Além da motivação por diversão e curiosidade, há casos de escape também, seja se projetar no personagem para fazer o que não poderia na vida real, ou um distanciamento da realidade vivida que lhe traz um sofrimento em algum ponto.

Como os responsáveis devem regular o uso por crianças e adolescentes?

O que se tem em comum no consumo de diversas mídias é a falta de atenção dos responsáveis na classificação indicativa. Isto é um ponto muito importante a se atentar porque desde cedo a criança é exposta a conteúdos adultos que podem influenciar e prejudicar no seu desenvolvimento social.

Até que ponto o consumo dos jogos digitais é apropriado?

Qualquer coisa em excesso faz mal. Além da parte do conteúdo consumido estar de acordo com a idade, muitas horas diante de uma tela também podem prejudicar a postura e a visão, causando dores no corpo e de cabeça. E é necessário se atentar à possibilidade de gerar uma dependência. Neste caso, o melhor é procurar ajuda profissional.

Sendo assim, quais são os pontos negativos e positivos do consumo dos jogos?

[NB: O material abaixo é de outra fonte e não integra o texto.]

(** * reg-dashboard: the ingestion pipeline, embedded and checked

    A shallow embedding of the TypeScript sources of the regulation
    dashboard (db.ts, analyzer.ts, crawler.ts, ingest.ts) and the
    theorems that settle the properties stated about them.

    Conventions of the embedding.
    - A JavaScript string is a [string]: a sequence of 8-bit characters.
      Case mapping, white space and [length] are those of the ASCII
      range (SQLite's [lower()] has exactly that case mapping).
    - A JavaScript number is a [number]: NaN, the two infinities, or a
      finite value kept as an exact rational (every finite double is
      one).
    - Code that writes to the store runs in the monad [M]: the store is
      threaded explicitly and a statement either returns or throws.
    - The clock, the network and the builtins [JSON.parse], [Number] on
      non-numbers and [new URL] are inputs of the functions that use
      them. *)

From Stdlib Require Import Bool Arith ZArith QArith Qround Lia List Ascii String DecimalString.
Import ListNotations.

Set Implicit Arguments.
Set Warnings "-register-all".

Local Close Scope Q_scope.
Local Open Scope string_scope.

(* ================================================================= *)
(** * JavaScript values and builtins *)

Module JS.

(** ** Numbers *)

Inductive number : Type :=
| NaN
| PosInf
| NegInf
| Fin (q : Q).

Definition of_Z (z : Z) : number := Fin (inject_Z z).

Definition Number_isFinite (n : number) : bool :=
  match n with Fin _ => true | _ => false end.

(** [Number.isInteger]: a finite value equal to its floor. *)
Definition Number_isInteger (n : number) : bool :=
  match n with
  | Fin q => Qeq_bool (inject_Z (Qfloor q)) q
  | _ => false
  end.

(** [Math.round]: the nearest integer, ties towards +Infinity. *)
Definition Math_round (n : number) : number :=
  match n with
  | Fin q => Fin (inject_Z (Qfloor (q + (1 # 2))%Q))
  | other => other
  end.

(** [a < b] on numbers; every comparison with NaN is false. *)
Definition lt (a b : number) : bool :=
  match a, b with
  | NaN, _ | _, NaN => false
  | PosInf, _ => false
  | _, NegInf => false
  | NegInf, _ => true
  | _, PosInf => true
  | Fin x, Fin y => match Qcompare x y with Lt => true | _ => false end
  end.

Definition gt (a b : number) : bool := lt b a.

(** [a === b] on numbers. *)
Definition number_eqb (a b : number) : bool :=
  match a, b with
  | PosInf, PosInf | NegInf, NegInf => true
  | Fin x, Fin y => Qeq_bool x y
  | _, _ => false
  end.

(** ** Characters and strings *)

Definition code (c : ascii) : nat := nat_of_ascii c.

(** White space of the ASCII range: TAB, LF, VT, FF, CR and space. *)
Definition is_space (c : ascii) : bool :=
  let n := code c in (((9 <=? n) && (n <=? 13)) || (n =? 32))%nat.

Definition is_upper (c : ascii) : bool :=
  let n := code c in ((65 <=? n) && (n <=? 90))%nat.

Definition lower_char (c : ascii) : ascii :=
  if is_upper c then ascii_of_nat (code c + 32) else c.

Fixpoint toLowerCase (s : string) : string :=
  match s with
  | EmptyString => EmptyString
  | String c s' => String (lower_char c) (toLowerCase s')
  end.

Fixpoint trimStart (s : string) : string :=
  match s with
  | String c s' => if is_space c then trimStart s' else s
  | EmptyString => EmptyString
  end.

Fixpoint trimEnd (s : string) : string :=
  match s with
  | EmptyString => EmptyString
  | String c s' =>
      match trimEnd s' with
      | EmptyString => if is_space c then EmptyString else String c EmptyString
      | t => String c t
      end
  end.

Definition trim (s : string) : string := trimEnd (trimStart s).

(** Truthiness of a string: non-empty. *)
Definition truthy (s : string) : bool :=
  match s with EmptyString => false | _ => true end.

(** [a || b] on strings. *)
Definition or_else (a b : string) : string := if truthy a then a else b.

Fixpoint startsWith (s p : string) : bool :=
  match p, s with
  | EmptyString, _ => true
  | String a p', String b s' => Ascii.eqb a b && startsWith s' p'
  | String _ _, EmptyString => false
  end.

Fixpoint includes (s p : string) : bool :=
  startsWith s p ||
  match s with
  | EmptyString => false
  | String _ s' => includes s' p
  end.

(** [s.slice(0, n)]. *)
Fixpoint slice0 (n : nat) (s : string) : string :=
  match n, s with
  | S n', String c s' => String c (slice0 n' s')
  | _, _ => EmptyString
  end.

Fixpoint drop (n : nat) (s : string) : string :=
  match n, s with
  | S n', String _ s' => drop n' s'
  | _, _ => s
  end.

(** [parts.join(sep)]. *)
Fixpoint join (sep : string) (parts : list string) : string :=
  match parts with
  | [] => EmptyString
  | [p] => p
  | p :: rest => p ++ sep ++ join sep rest
  end.

(** [s.split(",")] for a one-character separator. *)
Fixpoint split_on (sep : ascii) (s : string) : list string :=
  match s with
  | EmptyString => [EmptyString]
  | String c s' =>
      if Ascii.eqb c sep then EmptyString :: split_on sep s'
      else match split_on sep s' with
           | p :: rest => String c p :: rest
           | [] => [String c EmptyString]
           end
  end.

Definition is_some {A : Type} (o : option A) : bool :=
  match o with Some _ => true | None => false end.

Definition mem (k : string) (l : list string) : bool :=
  existsb (String.eqb k) l.

(** ** Regular expressions

    The patterns of the sources use literals, character classes,
    alternation, one capture group, greedy and lazy repetition of a
    character class, and the end anchor.  [rmatch] is the backtracking
    matcher of the language: alternatives are tried left to right, a
    greedy repetition longest first, a lazy one shortest first. *)

Inductive regex : Type :=
| Eps
| Chr (c : ascii)
| Class (p : ascii -> bool)
| Cat (r1 r2 : regex)
| Alt (r1 r2 : regex)
| Star (p : ascii -> bool)
| LazyStar (p : ascii -> bool)
| Group (r : regex)
| Eos.

Definition Plus (p : ascii -> bool) : regex := Cat (Class p) (Star p).

Fixpoint Str (s : string) : regex :=
  match s with
  | EmptyString => Eps
  | String c EmptyString => Chr c
  | String c s' => Cat (Chr c) (Str s')
  end.

Fixpoint Alts (l : list string) : regex :=
  match l with
  | [] => Class (fun _ => false)
  | [s] => Str s
  | s :: rest => Alt (Str s) (Alts rest)
  end.

(** The patterns that take at least one character. *)
Fixpoint consuming (r : regex) : bool :=
  match r with
  | Chr _ | Class _ => true
  | Cat r1 r2 => consuming r1 || consuming r2
  | Alt r1 r2 => consuming r1 && consuming r2
  | Group r1 => consuming r1
  | _ => false
  end.

Definition any_char : ascii -> bool := fun _ => true.
Definition not_char (c : ascii) : ascii -> bool := fun x => negb (Ascii.eqb x c).
Definition dquote : ascii := ascii_of_nat 34.
Definition squote : ascii := ascii_of_nat 39.
Definition is_quote : ascii -> bool :=
  fun x => Ascii.eqb x dquote || Ascii.eqb x squote.
Definition not_quote : ascii -> bool := fun x => negb (is_quote x).

Definition chr_eqb (ic : bool) (a b : ascii) : bool :=
  if ic then Ascii.eqb (lower_char a) (lower_char b) else Ascii.eqb a b.

Section Matcher.
Variable R : Type.
(** [ic] is the [i] flag. *)
Variable ic : bool.

Fixpoint star_greedy (p : ascii -> bool) (k : string -> option R) (s : string)
  : option R :=
  match s with
  | String c s' =>
      if p c then
        match star_greedy p k s' with
        | Some x => Some x
        | None => k s
        end
      else k s
  | EmptyString => k s
  end.

Fixpoint star_lazy (p : ascii -> bool) (k : string -> option R) (s : string)
  : option R :=
  match k s with
  | Some x => Some x
  | None =>
      match s with
      | String c s' => if p c then star_lazy p k s' else None
      | EmptyString => None
      end
  end.

(** The continuation receives the rest of the input and the text of
    the capture group, when it has taken part in the match. *)
Fixpoint rmatch (r : regex) (s : string) (cap : option string)
         (k : string -> option string -> option R) : option R :=
  match r with
  | Eps => k s cap
  | Chr c =>
      match s with
      | String x s' => if chr_eqb ic c x then k s' cap else None
      | EmptyString => None
      end
  | Class p =>
      match s with
      | String x s' => if p x then k s' cap else None
      | EmptyString => None
      end
  | Cat r1 r2 => rmatch r1 s cap (fun s' cap' => rmatch r2 s' cap' k)
  | Alt r1 r2 =>
      match rmatch r1 s cap k with
      | Some x => Some x
      | None => rmatch r2 s cap k
      end
  | Star p => star_greedy p (fun s' => k s' cap) s
  | LazyStar p => star_lazy p (fun s' => k s' cap) s
  | Group r1 =>
      rmatch r1 s cap
        (fun s' _ => k s' (Some (slice0 (String.length s - String.length s') s)))
  | Eos =>
      match s with
      | EmptyString => k s cap
      | _ => None
      end
  end.
End Matcher.

(** A match at the head of [s]: the number of characters it takes and
    the capture. *)
Definition match_here (ic : bool) (r : regex) (s : string)
  : option (nat * option string) :=
  rmatch ic r s None
    (fun rest cap => Some (String.length s - String.length rest, cap)).

Record MatchResult : Type := {
  m_index : nat;
  m_text : string;
  m_group : option string;
}.

(** [r.exec(s)]: the leftmost match. *)
Fixpoint exec_from (ic : bool) (r : regex) (i : nat) (s : string)
  : option MatchResult :=
  match match_here ic r s with
  | Some (n, cap) =>
      Some {| m_index := i; m_text := slice0 n s; m_group := cap |}
  | None =>
      match s with
      | String _ s' => exec_from ic r (S i) s'
      | EmptyString => None
      end
  end.

Definition exec (ic : bool) (r : regex) (s : string) : option MatchResult :=
  exec_from ic r 0 s.

(** [r.test(s)]. *)
Definition test (ic : bool) (r : regex) (s : string) : bool :=
  match exec ic r s with Some _ => true | None => false end.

Existem diversas discussões relacionando jogos e violência infanto-juvenil e até adulta, sobretudo do gênero masculino, o que é um ponto bastante problemático e deve ser debatido com cautela porque isenta a responsabilidade da sociedade ao colocar um videogame ou computador como bode expiatório, a única justificativa de tal comportamento. Os jogos digitais também são uma ferramenta de desenvolvimento de comunidade, criatividade e até estratégia. Empresas grandes ou independentes estão cada vez se empenhando mais nos gráficos e em desenvolvimento de histórias, algumas trazem uma abordagem filosófica ou histórica no enredo, até mesmo para falar de saúde mental.